To accommodate IRIs in the current structure, conforming
implementations MUST map IRIs to URIs as specified in Section 3.1 of
[RFC3987], with the following clarifications:
* in step 1, generate a UCS character sequence from the original
IRI format normalizing according to the NFC as specified in
Variant b (normalization according to NFC);
* perform step 2 using the output from step 1.
Implementations MUST NOT convert the ireg-name component before
performing step 2.
Before URIs may be compared, conforming implementations MUST perform
a combination of the syntax-based and scheme-based normalization
techniques described in [RFC3987]. Specifically, conforming
implementations MUST prepare URIs for comparison as follows:
* Step 1: Where IRIs allow the usage of IDNs, those names MUST be
converted to ASCII Compatible Encoding as specified in Section
7.2 above.
* Step 2: The scheme and host are normalized to lowercase, as
described in Section 5.3.2.1 of [RFC3987].

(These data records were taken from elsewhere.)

(* ===== verification/Read.v ===== *)
(** * Artifact reads ([phylake::store::read]) *)
From stdpp Require Import sorting.
From S2P Require Import Prelude Vocab Ids Payload Epitrope View Lifecycle Records Store.
Local Open Scope Z_scope.

(** [ArtifactInfo]. *)
Module ArtifactInfo.
Record ArtifactInfo : Set := mk {
  artifact : ArtifactRef;
  owner : TenantId;
  session : option SessionId;
  grant_chain : list GrantId;
  source : SourceRef;
  text_view : option str;
  truncated : bool;
  output_bytes : Z;
  envelope_len : Z;
  revoked_after_effect : bool;
  published_at : Timestamp;
}.
End ArtifactInfo.
Abbreviation ArtifactInfo := ArtifactInfo.ArtifactInfo.

(** [published]: the side record and its owner's keys, through the locator. *)
Definition published (db : Db) (artifact : ArtifactRef)
    : result StoreError (option (ArtifactRecord * TenantKeyring)) :=
  match Db.locators db !! artifact with
  | None => Ok None
  | Some locator =>
      let owner := LocatorRecord.owner locator in
      keys ← live_tenant_keys db owner;
      match keys with
      | None => Ok None
      | Some keys =>
          record ← get_sealed (openers keys) (Db.artifacts db !! (owner, artifact));
          record ← ok_or record (StoreError.Inconsistent "artifact locator has no side record");
          Ok (Some (record, keys))
      end
  end.

(** [Store::artifact]. *)
Definition artifact (db : Db) (a : ArtifactRef) : result StoreError (option ArtifactInfo) :=
  found ← published db a;
  match found with
  | None => Ok None
  | Some (record, _) =>
      published_at ← ok_or (ArtifactRecord.published_at record)
        (StoreError.Inconsistent "published side record has no publish time");
      Ok (Some (ArtifactInfo.mk (ArtifactRecord.artifact record) (ArtifactRecord.tenant record)
        (ArtifactRecord.session record) (ArtifactRecord.grant_chain record) (ArtifactRecord.source record)
        (ArtifactRecord.text_view record) (ArtifactRecord.truncated record)
        (ArtifactRecord.output_bytes record) (ArtifactRecord.blob_len record)
        (ArtifactRecord.revoked_after_effect record) published_at))
  end.

(** [Store::read_artifact]: a chunk of the verbatim envelope. *)
Definition envelope_chunk (envelope : bytes) (offset len : Z) : bytes :=
  let total := Z.of_nat (length envelope) in
  let start := Z.min offset total in
  let stop := Z.min (saturating_add u64_max start len) total in
  take (Z.to_nat (stop - start)) (drop (Z.to_nat start) envelope).
Definition read_artifact (db : Db) (a : ArtifactRef) (offset len : Z)
    : result StoreError (option ReadChunk) :=
  found ← published db a;
  match found with
  | None => Ok None
  | Some (record, keys) =>
      sealed ← ok_or (Db.blobs db !! (ArtifactRecord.tenant record, ArtifactRecord.blob_address record))
        (StoreError.Inconsistent "published artifact has no blob");
      envelope ← open_sealed (openers keys) sealed;
      Ok (Some (ReadChunk.mk offset (envelope_chunk envelope offset len)
                  (Z.min u64_max (Z.of_nat (length envelope)))))
  end.

(** [Store::session_artifacts]: the range scan of the session's index, in
    artifact id order. *)
Definition artifact_key (a : ArtifactRef) : Z := from_be_bytes (ArtifactRef_to_bytes a).
Definition by_artifact (p q : ArtifactRef * Sealed SessionIndexRecord) : Prop :=
  artifact_key p.1 <= artifact_key q.1.
#[global] Instance by_artifact_dec : RelDecision by_artifact.
Proof. intros p q. unfold by_artifact. apply _. Defined.
Definition index_range (db : Db) (owner : TenantId) (session : SessionId) (after : option ArtifactRef)
    : list (ArtifactRef * Sealed SessionIndexRecord) :=
  merge_sort by_artifact
    (omap (fun '((t, s, a), sealed) =>
             if bool_decide (t = owner) && bool_decide (s = session)
                && match after with None => true | Some b => artifact_key b <? artifact_key a end
             then Some (a, sealed) else None)
       (map_to_list (Db.session_index db))).
(** The loop, with the references collected so far in reverse. *)
Fixpoint index_loop (keys : list Z) (limit : nat) (refs : list ArtifactRef)
    (entries : list (ArtifactRef * Sealed SessionIndexRecord)) : result StoreError QueryPage :=
  match entries with
  | [] => Ok (QueryPage.mk (reverse refs) false)
  | (_, sealed) :: entries =>
      if Nat.leb limit (length refs) then Ok (QueryPage.mk (reverse refs) true)
      else
        entry ← open_sealed keys sealed;
        index_loop keys limit (SessionIndexRecord.artifact entry :: refs) entries
  end.
Definition session_artifacts (db : Db) (session : SessionId) (after : option ArtifactRef) (limit : Z)
    : result StoreError (option QueryPage) :=
  match Db.sessions db !! session with
  | None => Ok None
  | Some record =>
      keys ← live_tenant_keys db (SessionRecord.owner record);
      match keys with
      | None => Ok None
      | Some keys =>
          page ← index_loop (openers keys) (Z.to_nat limit) []
            (index_range db (SessionRecord.owner record) session after);
          Ok (Some page)
      end
  end.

* Step 3: Perform percent-encoding normalization, as specified in
Section 5.3.2.3 of [RFC3987].
* Step 4: Perform path segment normalization, as specified in
Section 5.3.2.4 of [RFC3987].
* Step 5: If recognized, the implementation MUST perform scheme-
based normalization as specified in Section 5.3.3 of [RFC3987].
Conforming implementations MUST recognize and perform scheme-based
normalization for the following schemes: ldap, http, https, and ftp.
If the scheme is not recognized, step 5 is omitted.
When comparing URIs for equivalence, conforming implementations shall
perform a case-sensitive exact match.
Implementations should convert URIs to Unicode before display.
Specifically, conforming implementations should perform the
conversion operation specified in Section 3.2 of [RFC3987].